Conquering clutter once and for all is not an easy thing. Mostly clutter is formed by our habits such as throwing jackets on the sofa and briefcases after work and failing to use launch pads. Clearing clutter once is a good start, but maintaining a clutter free environment is even more important.




What causes clutter in the first place? Those items in the home do that not have a home. Mail, toys, newspapers, clutch bags, first aid kit or books that are homeless and lie just about anywhere meet up with other lost companions and transit into clutter. Come up with good homes for your household items and make it a routine so that everyone knows where to find and keep what. Give each family member a launch to make home for their purses, backpacks, school papers and briefcases. It will solve the problem of having good stuff look like bad clutter.

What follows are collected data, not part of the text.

Lemma page_fault_run s s1 r va err : pt_wf s ->
  block_list.size (memory_map s) < MAX_NUM_MEMORY_BLOCKS ->
  is_u32 va -> get_page_dir_index va < 1023 -> has err PAGE_PRESENT = false ->
  let old := pte s (get_page_dir_index va) (get_page_tbl_index va) in
  present (pde s (get_page_dir_index va)) ->
  has old PAGE_MAP_ON_ACCESS = true -> has old PAGE_RESERVED = true ->
  has old PAGE_PRESENT = false -> page_available s s1 r ->
  memmanager_handle_page_fault err va s
  = Ok (true, fault_final s1 (get_page_dir_index va) (get_page_tbl_index va) r old).
Proof.
  intros Hwf Hcap Hva Hlt Herr old Hp Ho1 Ho2 Ho3 Hav. destruct (va_split va Hva) as (Hd & Ht & _).
  destruct (allocated_page _ _ _ Hwf Hcap Hav) as (Es1 & Hr & Hra & Hm' & Hin & Hiff).
  assert (Hold : is_u32 old) by apply (w_words s Hwf).
  unfold memmanager_handle_page_fault. rewrite Herr. cbv zeta.
  rewrite (st_bind_Ok _ _ _ _ _ (read_directory s Hwf _ Hd)). unfold present in Hp. rewrite Hp.
  rewrite (st_bind_Ok _ _ _ _ _ (read_entry s Hwf va Hva Hp)). fold old.
  rewrite Ho1, Ho2, Ho3. cbv beta iota delta [negb].
  change (k_assert_st true) with (mret tt : st mm unit).
  rewrite (st_bind_Ok (mret tt) _ s tt s eq_refl), (st_bind_Ok (mret tt) _ s tt s eq_refl).
  destruct Hav as [Hav Hr0]. rewrite (st_bind_Ok _ _ _ _ _ Hav).
  destruct (Z.eqb_spec r 0); [done|].
  destruct (allocated_space s s1 r Hwf Hcap (conj Hav Hr0)) as (Hw1 & Hpd & _ & Hfr).
  assert (Hp1 : present (pde s1 (get_page_dir_index va))) by (rewrite Hpd; exact Hp).
  destruct (fault_cleared_spec s1 _ _ r old Hw1 (conj (proj1 Hd) Hlt) Ht Hp1 Hold Hr Hra Hfr)
    as (Hwc & Hpdc & _).
  fold (fault_value old r).
  unfold memmanager_update_pt.
  rewrite (st_bind_Ok _ _ _ _ _ (write_entry s1 Hw1 va _ Hva Hp1)).
  fold (write_pte s1 (get_page_dir_index va) (get_page_tbl_index va) (Z.lor (fault_value old r) PAGE_RW)).
  destruct (page_base va Hva) as (Hub & Eb1 & Eb2 & Eb3). cbv zeta in *.
  destruct (fault_value_spec old r Hold Hr Hra PAGE_RW ltac:(vm_compute; split; congruence))
    as (Hu & Hf & Hpr & _).
  assert (Hclear : vclear_page (Z.land va PAGE_ADDRESS_MASK)
      (write_pte s1 (get_page_dir_index va) (get_page_tbl_index va) (Z.lor (fault_value old r) PAGE_RW))
    = Ok (tt, fault_cleared s1 (get_page_dir_index va) (get_page_tbl_index va) r old)).
  { unfold vclear_page.
    rewrite (write_pte_walk s1 _ _ _ Hw1 (conj (proj1 Hd) Hlt) Ht Hp1) by done.
    rewrite decide_True by done. rewrite Hpr, Hf, Eb3, Z.add_0_r. done. }
  rewrite (st_bind_Ok _ _ _ _ _ Hclear).
  assert (Hrw : has (Z.land old (Z.land PAGE_FLAGS_MASK (not32 (Z.lor PAGE_RESERVED PAGE_MAP_ON_ACCESS))))
                PAGE_RW = has old PAGE_RW).
  { rewrite !has_RW, Z.land_spec. simpl. apply andb_true_r. }
  rewrite Hrw. unfold fault_final. destruct (has old PAGE_RW); [done|].
  cbv beta iota delta [negb].
  assert (Hp3 : present (pde (fault_cleared s1 (get_page_dir_index va) (get_page_tbl_index va) r old)
                           (get_page_dir_index va))) by (rewrite Hpdc by lia; done).
  rewrite (st_bind_Ok _ _ _ _ _ (write_entry _ Hwc va _ Hva Hp3)). reflexivity.
Qed.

Even for perfectionists, there is no such thing as clutter-free living. Once in a while you will toss clothing on floors and that is perfectly alright. What you may need to do is have preserves that are just dedicated for clutter. In these clutter preserves, the clutter can live freely as long as it is confined to its zones. For instance, in the kitchen you can have a junk drawer where that can be home to rubber bands, clipped recipes, shopping receipts and vitamin bottles. For children, come up with a flat-bottomed plastic laundry basket that can house playthings in the family room or bedroom. Do this for all magazines and catalogs that are part of clutter.




Instead of buying new things and filling up the house, if it is your plan to replace a household stuff, dispose what you are replacing first. If it is old toys that you need to replace with new ones, dispose the old ones first. You can give out or sell during a garage sale. This will not only help you de-clutter, it also saves money while avoiding wastage. In fact, you can even go further and adopt one in, two out!

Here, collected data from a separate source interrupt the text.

(* ===== verification/Ctype.v ===== *)
(** * Character classes and [atoi] (clib/ctype.c, ctype.h, stdlib.cpp)

    A C string is the list of its bytes before the terminator; the empty list is
    the position of the terminating zero, so a test on the current character
    sees 0 there. *)
From S2P Require Import Prelude.

Definition CT_UP : Z := 0x01.
Definition CT_LOW : Z := 0x02.
Definition CT_DIG : Z := 0x04.
Definition CT_CTL : Z := 0x08.
Definition CT_PUN : Z := 0x10.
Definition CT_WHT : Z := 0x20.
Definition CT_HEX : Z := 0x40.
Definition CT_SP : Z := 0x80.

Definition ctype_table : list Z :=
  [0x8; 0x8; 0x8; 0x8; 0x8; 0x8; 0x8; 0x8; 0x8; 0x28; 0x28; 0x28; 0x28; 0x28; 0x8;
   0x8; 0x8; 0x8; 0x8; 0x8; 0x8; 0x8; 0x8; 0x8; 0x8; 0x8; 0x8; 0x8; 0x8; 0x8; 0x8;
   0x8; 0x20; 0x10; 0x10; 0x10; 0x10; 0x10; 0x10; 0x10; 0x10; 0x10; 0x10; 0x10; 0x10;
   0x10; 0x10; 0x10; 0x44; 0x44; 0x44; 0x44; 0x44; 0x44; 0x44; 0x44; 0x44; 0x44;
   0x10; 0x10; 0x10; 0x10; 0x10; 0x10; 0x10; 0x41; 0x41; 0x41; 0x41; 0x41; 0x41; 0x1;
   0x1; 0x1; 0x1; 0x1; 0x1; 0x1; 0x1; 0x1; 0x1; 0x1; 0x1; 0x1; 0x1; 0x1; 0x1; 0x1;
   0x1; 0x1; 0x1; 0x10; 0x10; 0x10; 0x10; 0x10; 0x10; 0x42; 0x42; 0x42; 0x42;
   0x42; 0x42; 0x2; 0x2; 0x2; 0x2; 0x2; 0x2; 0x2; 0x2; 0x2; 0x2; 0x2; 0x2; 0x2; 0x2;
   0x2; 0x2; 0x2; 0x2; 0x2; 0x2; 0x10; 0x10; 0x10; 0x10; 0x8].

(** [_ctype[(unsigned)c] & class]: a character outside the table is read out of
    bounds by the code; the classes are only asked of 7-bit characters here. *)
Definition ctype_has (c class : Z) : outcome bool :=
  e ← fetch ctype_table c; Ok (has e class).
Definition isdigit (c : Z) : outcome bool := ctype_has c CT_DIG.
Definition isspace (c : Z) : outcome bool := ctype_has c CT_WHT.
Definition isalpha (c : Z) : outcome bool := ctype_has c (Z.lor CT_UP CT_LOW).
Definition iscntrl (c : Z) : outcome bool := ctype_has c CT_CTL.
Definition isgraph (c : Z) : outcome bool := ctype_has c (Z.lor (Z.lor (Z.lor CT_PUN CT_UP) CT_LOW) CT_DIG).
Definition islower (c : Z) : outcome bool := ctype_has c CT_LOW.
Definition isprint (c : Z) : outcome bool :=
  ctype_has c (Z.lor (Z.lor (Z.lor (Z.lor CT_PUN CT_UP) CT_LOW) CT_DIG) CT_SP).
Definition ispunct (c : Z) : outcome bool := ctype_has c CT_PUN.
Definition isupper (c : Z) : outcome bool := ctype_has c CT_UP.
Definition isxdigit (c : Z) : outcome bool := ctype_has c (Z.lor CT_DIG CT_HEX).
Definition isascii (c : Z) : bool := u32 c <=? 0x7F.
Definition toascii (c : Z) : Z := Z.land (u32 c) 0x7F.
Definition tolower (c : Z) : outcome Z := b ← isupper c; Ok (if b : bool then c + 97 - 65 else c).
Definition toupper (c : Z) : outcome Z := b ← islower c; Ok (if b : bool then c + 65 - 97 else c).

(** The character at the current position. *)
Definition cur (s : list Z) : Z := match s with [] => 0 | c :: _ => c end.

Fixpoint skip_space (str : list Z) : outcome (list Z) :=
  b ← isspace (cur str);
  if b : bool then match str with [] => Fault OutOfBounds | _ :: str => skip_space str end
  else Ok str.

(** The digits loop: [n = n * 10 + *str - '0'] in [int] (wrapping as the target does). *)
Fixpoint atoi_digits (n : Z) (str : list Z) : outcome Z :=
  b ← isdigit (cur str);
  if b : bool then
    match str with
    | [] => Fault OutOfBounds
    | c :: str => atoi_digits (s32 (s32 (s32 (n * 10) + c) - 48)) str
    end
  else Ok n.

Definition atoi (str : list Z) : outcome Z :=
  str ← skip_space str;
  let '(sign, str) :=
    match str with
    | 45 :: str => (-1, str)
    | 43 :: str => (1, str)
    | _ => (1, str)
    end in
  n ← atoi_digits 0 str;
  Ok (s32 (n * sign)).

(** ** Facts about the table *)
Lemma isdigit_spec c : 0 <= c < 128 -> isdigit c = Ok ((48 <=? c) && (c <=? 57)).
Proof.
  intros Hc.
  assert (H : forallb (fun n => bool_decide (isdigit (Z.of_nat n)
     = Ok ((48 <=? Z.of_nat n) && (Z.of_nat n <=? 57)))) (seq 0 128) = true) by reflexivity.
  rewrite forallb_forall in H. specialize (H (Z.to_nat c)).
  rewrite bool_decide_eq_true in H. rewrite Z2Nat.id in H by lia. apply H.
  apply in_seq. lia.
Qed.

Lemma isspace_spec c : 0 <= c < 128 ->
  isspace c = Ok ((9 <=? c) && (c <=? 13) || (c =? 32)).
Proof.
  intros Hc.
  assert (H : forallb (fun n => bool_decide (isspace (Z.of_nat n)
     = Ok ((9 <=? Z.of_nat n) && (Z.of_nat n <=? 13) || (Z.of_nat n =? 32)))) (seq 0 128) = true)
    by reflexivity.
  rewrite forallb_forall in H. specialize (H (Z.to_nat c)).
  rewrite bool_decide_eq_true in H. rewrite Z2Nat.id in H by lia. apply H.
  apply in_seq. lia.
Qed.

Definition ascii_upper (c : Z) : Z := if (97 <=? c) && (c <=? 122) then c - 32 else c.
Lemma toupper_spec c : 0 <= c < 128 -> toupper c = Ok (ascii_upper c).
Proof.
  intros Hc.
  assert (H : forallb (fun n => bool_decide (toupper (Z.of_nat n) = Ok (ascii_upper (Z.of_nat n)))) (seq 0 128) = true)
    by reflexivity.
  rewrite forallb_forall in H. specialize (H (Z.to_nat c)). rewrite bool_decide_eq_true in H.
  rewrite Z2Nat.id in H by lia. apply H. apply in_seq. lia.
Qed.

Example atoi_ex : atoi [32; 45; 52; 50; 120] = Ok (-42).
Proof. reflexivity. Qed.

Consider outsourcing some resources instead of buying them for your household. We all love ownership and assets, but sometimes buying things that will only be used once in a blue moon build clutter in the home so first. Don’t buy paint sprayers and specialty tools for house mending projects, rent them. Exchange garden tools or hobby equipment with a neighbor. Borrow CDs, books, or videos from a video store or library.


A clutter free home begins with forming the right habits. Even with all the rules, you need discipline to stick everything where it is supposed to be.